Kenkichi Saito

Personal information
- Native name: 斎藤 兼吉
- Full name: Kenkichi Saito
- Nationality: Japanese
- Born: 2 January 1895
- Died: 26 October 1960 (aged 65)

Sport
- Sport: Swimming

Medal record
Men's athletics
Representing Japan
Far Eastern Championships
| Gold medal – first place | 1917 Tokyo | Javelin throw |
Men's swimming
Representing Japan
Far Eastern Championships
| Gold medal – first place | 1917 Tokyo | 100 yd freestyle |
| Gold medal – first place | 1917 Tokyo | 4×100 yd freestyle |
| Gold medal – first place | 1917 Tokyo | 4×200 yd freestyle |

= Kenkichi Saito =

Japanese swimmer

Kenkichi Saito (斎藤 兼吉, Saitō Kenkichi) was a Japanese swimmer, thrower, and educator.
==Biographical==
Kenkichi Saito was born on 2 January 1895 in Takachi in Sado, Niigata. Growing up, Saito was active in multiple sports. He practiced athletics, judo, baseball, kendo, rowing, swimming, and sumo. Later, he studied at Niigata Normal School and then advanced to Tokyo Higher Normal School to become a teacher. In his first year of studying at the latter school, he joined the swimming club.

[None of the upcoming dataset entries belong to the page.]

(* ===== verification/StringSearchTheorems.v ===== *)
(** Searching memory for strings: what is found is there, in order and apart, and what
    stands by itself is found. *)

From S2P Require Import Prelude StringSearch.

#[local] Abbreviation cap := RTL_NUMBER_OF_Buffer (only parsing).

(** Characters of two bytes. *)
Definition wide (cs : list Z) : list Z := cs ≫= λ c, [c; 0].

Lemma wide_app cs ds : wide (cs ++ ds) = wide cs ++ wide ds.
Proof. apply bind_app. Qed.

Lemma length_wide cs : length (wide cs) = (2 * length cs)%nat.
Proof. induction cs as [|c cs IH]; cbn; [done|]. unfold wide in IH. rewrite IH. lia. Qed.

(** ** The results in order *)

Section Results.
Context (MinimumLength : Z) (ExtendedCharSet : bool).
#[local] Abbreviation P := (is_printable ExtendedCharSet).
#[local] Abbreviation transition := (transition MinimumLength ExtendedCharSet).

Fixpoint found (base i : Z) (data : list Z) (s : search) : list PH_STRING_SEARCH_RESULT :=
  match data with
  | [] => []
  | byte :: data =>
      match transition s byte with
      | Continue n b => found base (i + 1) data (shift ExtendedCharSet s byte n b)
      | CreateResult n => create_result base i s (P byte) n :: found base (i + 1) data (shift ExtendedCharSet s byte 0 (Buffer s))
      end
  end.

Lemma zero_not_printable : P 0 = false.
Proof. by destruct ExtendedCharSet. Qed.

(** *** What the variables of the loop say of the bytes before *)

Definition run (s : search) : list Z := take (Z.to_nat (run_length s)) (Buffer s).

(** How the run stands in the bytes: [p2] and [p1] say whether the last two bytes are
    printable. *)
Definition spelled (p2 p1 : bool) (cs text : list Z) : Prop :=
  match p2, p1 with
  | true, true => text = cs
  | true, false => text = wide cs
  | false, true => (cs = [] ∧ text = []) ∨ ∃ ds c, cs = ds ++ [c] ∧ text = wide ds ++ [c]
  | false, false => cs = [] ∧ text = []
  end.

(** The number of bytes it takes. *)
Definition reach (p2 p1 : bool) (n : Z) : Z :=
  match p2, p1 with
  | true, true => n
  | true, false => 2 * n
  | false, true => if n =? 0 then 0 else 2 * n - 1
  | false, false => 0
  end.

(** [done] is where the last result ends. *)
Record state_ok (pre : list Z) (done : Z) (s : search) : Prop := {
  ok_bytes : ∃ q, [0; 0] ++ pre = q ++ [byte2 s; byte1 s];
  ok_printable1 : printable1 s = P (byte1 s);
  ok_printable2 : printable2 s = P (byte2 s);
  ok_length : 0 ≤ run_length s ≤ cap;
  ok_buffer : Z.of_nat (length (Buffer s)) = cap;
  ok_done : 0 ≤ done ≤ Z.of_nat (length pre) - (if printable1 s then 1 else 0);
  ok_reach : done ≤ Z.of_nat (length pre) - reach (printable2 s) (printable1 s) (run_length s);
  ok_idle : printable2 s = false → printable1 s = false → run_length s = 0;
  ok_zero : printable2 s = true → printable1 s = false → run_length s = 0 ∨ byte1 s = 0;
  ok_run : run_length s < cap → Forall (λ c, P c = true) (run s) ∧
    ∃ q text, pre = q ++ text ∧ spelled (printable2 s) (printable1 s) (run s) text;
}.

Lemma search_ok_last pre done s : state_ok pre done s → printable1 s = true → ∃ q, pre = q ++ [byte1 s].
Proof.
  intros [(q & Hq) H1 _ _ _ _ _ _ _ _] Hp. rewrite H1 in Hp. assert (byte1 s ≠ 0) as Hne by (intros E; by rewrite E, zero_not_printable in Hp).
  destruct pre as [|b pre' _] using rev_ind.
  - destruct q as [|? [|? [|? ?]]]; by simplify_eq/=.
  - exists pre'. f_equal. rewrite app_assoc in Hq. replace (q ++ [byte2 s; byte1 s]) with ((q ++ [byte2 s]) ++ [byte1 s]) in Hq by (by rewrite <-app_assoc).
    apply app_inj_tail in Hq as [_ ->]. done.
Qed.

Lemma run_empty s : run_length s = 0 → run s = [].
Proof. unfold run. by intros ->. Qed.

Lemma length_run pre done s : state_ok pre done s → Z.of_nat (length (run s)) = run_length s.
Proof. intros H. unfold run. rewrite length_take. pose proof (ok_buffer _ _ _ H). pose proof (ok_length _ _ _ H). lia. Qed.

Lemma take_store (b : list Z) (n : nat) x : (n < length b)%nat → take (S n) (<[n := x]> b) = take n b ++ [x].
Proof.
  intros Hn. rewrite (take_S_r _ _ x); [|by apply list_lookup_insert_eq]. by rewrite take_insert_ge.
Qed.

Lemma shift_ok pre done s byte n b done' :
  state_ok pre done s → 0 ≤ n ≤ cap → Z.of_nat (length b) = cap →
  0 ≤ done' ≤ Z.of_nat (length pre) + 1 - (if P byte then 1 else 0) →
  done' ≤ Z.of_nat (length pre) + 1 - reach (printable1 s) (P byte) n →
  (printable1 s = false → P byte = false → n = 0) →
  (printable1 s = true → P byte = false → n = 0 ∨ byte = 0) →
  (n < cap → Forall (λ c, P c = true) (take (Z.to_nat n) b) ∧
     ∃ q text, pre ++ [byte] = q ++ text ∧ spelled (printable1 s) (P byte) (take (Z.to_nat n) b) text) →
  state_ok (pre ++ [byte]) done' (shift ExtendedCharSet s byte n b).
Proof.
  intros [(q & Hq) H1 _ _ _ _ _ _ _ _] Hn Hb Hd Hr Hi Hz Hrun.
  split; cbn [shift byte1 byte2 printable1 printable2 run_length Buffer]; rewrite ?length_app; cbn [length]; try done; [|lia..].
  exists (q ++ [byte2 s]). rewrite app_assoc, Hq. by rewrite <-!app_assoc.
Qed.

(** The run is given up. *)
Lemma shift_none pre done s byte b done' :
  state_ok pre done s → Z.of_nat (length b) = cap → 0 ≤ done' ≤ Z.of_nat (length pre) + 1 - (if P byte then 1 else 0) →
  state_ok (pre ++ [byte]) done' (shift ExtendedCharSet s byte 0 b).
Proof.
  intros Hok Hb Hd. eapply shift_ok; try done; [destruct (printable1 s), (P byte); cbn in *; lia|by auto|].
  intros _. split; [constructor|]. exists (pre ++ [byte]), []. rewrite app_nil_r. split; [done|].
  destruct (printable1 s), (P byte); cbn; auto.
Qed.

(** A character is appended, or there is no place for it. *)
Lemma search_append_ok pre done s byte :
  state_ok pre done s → P byte = true → (printable2 s = true → printable1 s = false → run_length s = 0 ∨ byte1 s = 0) →
  (printable2 s = false → printable1 s = false) →
  ∃ n b, append s byte = Continue n b ∧ state_ok (pre ++ [byte]) done (shift ExtendedCharSet s byte n b).
Proof.
  intros Hok Hp Hz Hf. pose proof Hok as [Hby Hp1 Hp2 Hl Hb Hd Hr Hi _ Hrun]. unfold append.
  assert (reach (printable1 s) true (run_length s + 1) ≤ reach (printable2 s) (printable1 s) (run_length s) + 1) as Hreach.
  { destruct (printable2 s), (printable1 s); cbn; [lia| |by discriminate Hf|]; destruct (Z.eqb_spec (run_length s + 1) 0); try lia.
    all: rewrite Hi by done; lia. }
  assert (0 ≤ done ≤ Z.of_nat (length pre)) by (destruct (printable1 s); lia).
  destruct (Z.ltb_spec (run_length s) cap) as [Hlt|Hge]; eexists _, _; (split; [reflexivity|]).
  - rewrite u32_small by (unfold cap in *; lia). destruct (Hrun Hlt) as [Hall (q & text & Hq & Hsp)].
    assert (take (Z.to_nat (run_length s + 1)) (<[Z.to_nat (run_length s) := byte]> (Buffer s)) = run s ++ [byte]) as Htake.
    { replace (Z.to_nat (run_length s + 1)) with (S (Z.to_nat (run_length s))) by lia. apply take_store. lia. }
    eapply shift_ok; try done; rewrite ?Hp, ?length_insert; try lia; try done. rewrite Htake.
    intros _. split; [apply Forall_app; auto|].
    destruct (printable2 s), (printable1 s); cbn [spelled] in *; [subst text|subst text|by discriminate Hf|destruct Hsp as [Hr0 ->]].
    + exists q, (run s ++ [byte]). by rewrite Hq, app_assoc.
    + exists q, (wide (run s) ++ [byte]). rewrite Hq, app_assoc. split; [done|]. right. by exists (run s), byte.
    + exists pre, [byte]. split; [done|]. right. exists [], byte. by rewrite Hr0.
  - eapply shift_ok; try done; rewrite ?Hp; try lia; try done.
    + destruct (printable2 s), (printable1 s); cbn in *; [lia| |by discriminate Hf|specialize (Hi eq_refl eq_refl); unfold RTL_NUMBER_OF_Buffer in *; lia].
      destruct (Z.eqb_spec (run_length s) 0); lia.
Qed.

(** *** Results that are right *)

(** The characters of the result are at its address, as many as [MinimumLength] asks for. *)
Definition sound (base : Z) (data : list Z) (r : PH_STRING_SEARCH_RESULT) : Prop :=
  Forall (λ c, P c = true) (String r) ∧ MinimumLength ≤ Z.of_nat (length (String r)) ∧
  ∃ q text rest, data = q ++ text ++ rest ∧ text = (if Unicode r then wide (String r) else String r) ∧
    Address r = base + Z.of_nat (length q) ∧ Length r = Z.of_nat (length text).

(** One after the other, between two addresses. *)
Fixpoint in_order (first last : Z) (rs : list PH_STRING_SEARCH_RESULT) : Prop :=
  match rs with
  | [] => first ≤ last
  | r :: rs => first ≤ Address r ∧ 0 < Length r ∧ in_order (Address r + Length r) last rs
  end.

Context (Hmin : 1 ≤ MinimumLength < 2 ^ 32 - 1).

(** What a result that takes [m] bytes before the last [b] bytes is. *)
Lemma result_ok pre done s byte n base rest m k (cs : list Z) w :
  state_ok pre done s → 0 ≤ base → base + Z.of_nat (length (pre ++ byte :: rest)) < 2 ^ 64 →
  MinimumLength ≤ n ≤ cap → w = Bool.eqb (printable1 s) (P byte) → k = (if P byte then 1 else 0) →
  m = (if w then 2 * n else n) → done ≤ Z.of_nat (length pre) - k - m → cs = take (Z.to_nat n) (Buffer s) →
  (n < cap - k → Forall (λ c, P c = true) cs ∧ ∃ q tail, pre = q ++ (if w then wide cs else cs) ++ tail ∧ Z.of_nat (length tail) = k) →
  let r := create_result base (Z.of_nat (length pre)) s (P byte) n in
  base + done ≤ Address r ∧ 0 < Length r ∧
  (Z.of_nat (length (String r)) < cap - 1 → sound base (pre ++ byte :: rest) r) ∧
  state_ok (pre ++ [byte]) (Address r - base + Length r) (shift ExtendedCharSet s byte 0 (Buffer s)).
Proof.
  intros Hok Hbase Hlen Hn Hw Hk Hm Hdone Hcs Hex. pose proof Hok as [_ _ _ _ Hb Hd _ _ _ _]. cbv zeta.
  rewrite length_app in Hlen. cbn [length] in Hlen. unfold cap in *. unfold RTL_NUMBER_OF_Buffer in *.
  assert (create_result base (Z.of_nat (length pre)) s (P byte) n = Result (base + (Z.of_nat (length pre) - k - m)) m cs w) as ->.
  { unfold create_result. rewrite <-Hw, <-Hk. assert ((if w then u32 (n * 2) else n) = m) as ->.
    { rewrite Hm. destruct w; [|done]. rewrite u32_small; lia. }
    assert (0 ≤ Z.of_nat (length pre) - k - m) by lia.
    assert (∀ x, 0 ≤ x < 2 ^ 64 → u64 x = x) as Hu by (intros x Hx; unfold u64; by apply Z.mod_small).
    assert (0 ≤ m) by (destruct w; lia). assert (0 ≤ k) by (destruct (P byte); lia).
    rewrite (Hu (_ - _ - _)), Hu by lia. rewrite Hcs. unfold RTL_NUMBER_OF_Buffer. by rewrite Z.min_l by lia. }
  cbn [Address Length String Unicode].
  assert (Z.of_nat (length cs) = n) as Hlcs by (rewrite Hcs, length_take; lia).
  assert (0 < m) by (destruct w; lia). split; [lia|]. split; [done|]. split.
  - intros Hlt. assert (k ≤ 1) by (destruct (P byte); lia). destruct Hex as (Hall & q & tail & Hpre & Htail); [lia|].
    split; [done|]. cbn [String Unicode Address Length]. split; [lia|]. exists q, (if w then wide cs else cs), (tail ++ byte :: rest).
    split; [rewrite Hpre; by rewrite <-!app_assoc|]. split; [done|].
    assert (Z.of_nat (length (if w then wide cs else cs)) = m) as Hlm by (destruct w; rewrite ?length_wide; lia).
    apply (f_equal length) in Hpre. rewrite !length_app in Hpre. lia.
  - eapply shift_none; [done|done|]. destruct (P byte); lia.
Qed.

Saito won his first national championship title in the 50-yard freestyle at the 1918 National Swimming Championships in Osaka. The following year, he competed at the 1917 Far Eastern Championship Games and won gold medals in the men's 100 yard freestyle, men's 4×100 yard freestyle relay, and men's 4×200 yard freestyle relay in swimming, and the men's javelin in athletics. In the same year, he competed at the National Athletics Championships and won the javelin and discus. He won the men's javelin in the following competition the next year.

He then represented Japan at the 1920 Summer Olympics in Antwerp, Belgium. He initially entered five athletics events but withdrew from all of them. Instead he competed in swimming, competing in the men's 100 metre freestyle and men's 400 metre freestyle.

Saito competed in the heats of the former event on 22 August against five other swimmers. There, he placed last in his round and did not advance to the semifinals. Four days later, he competed in the latter against one other swimmer. He placed second, though advanced to the semifinals with a time of 6:16.8. In the semifinals, he did not finish his race and did not advance to the finals. Although he did not medal, he did learn Duke Kahanamoku's crawl style in swimming and eventually studied sport in Europe for a year.

Once he returned to Japan, he taught physical education at Osaka with a focus on swimming. He then moved to Manchuria and served on the staff of the Manchuria Medical University, the Manchurian College of Education, and the South Manchurian Railway Headquarters to promote physical education in schools in the area. Saito would also join the Dalian Manchu Club baseball business team.

After World War II, Saito returned to his hometown and worked as a part-time teacher and coach. Later, he was a professor in the Faculty of Education at Kanazawa University and Niigata University, with a focus on physical education. He later became professor at Chukyo University in 1959 before dying from gastric cancer on 26 October 1960 in Nagoya.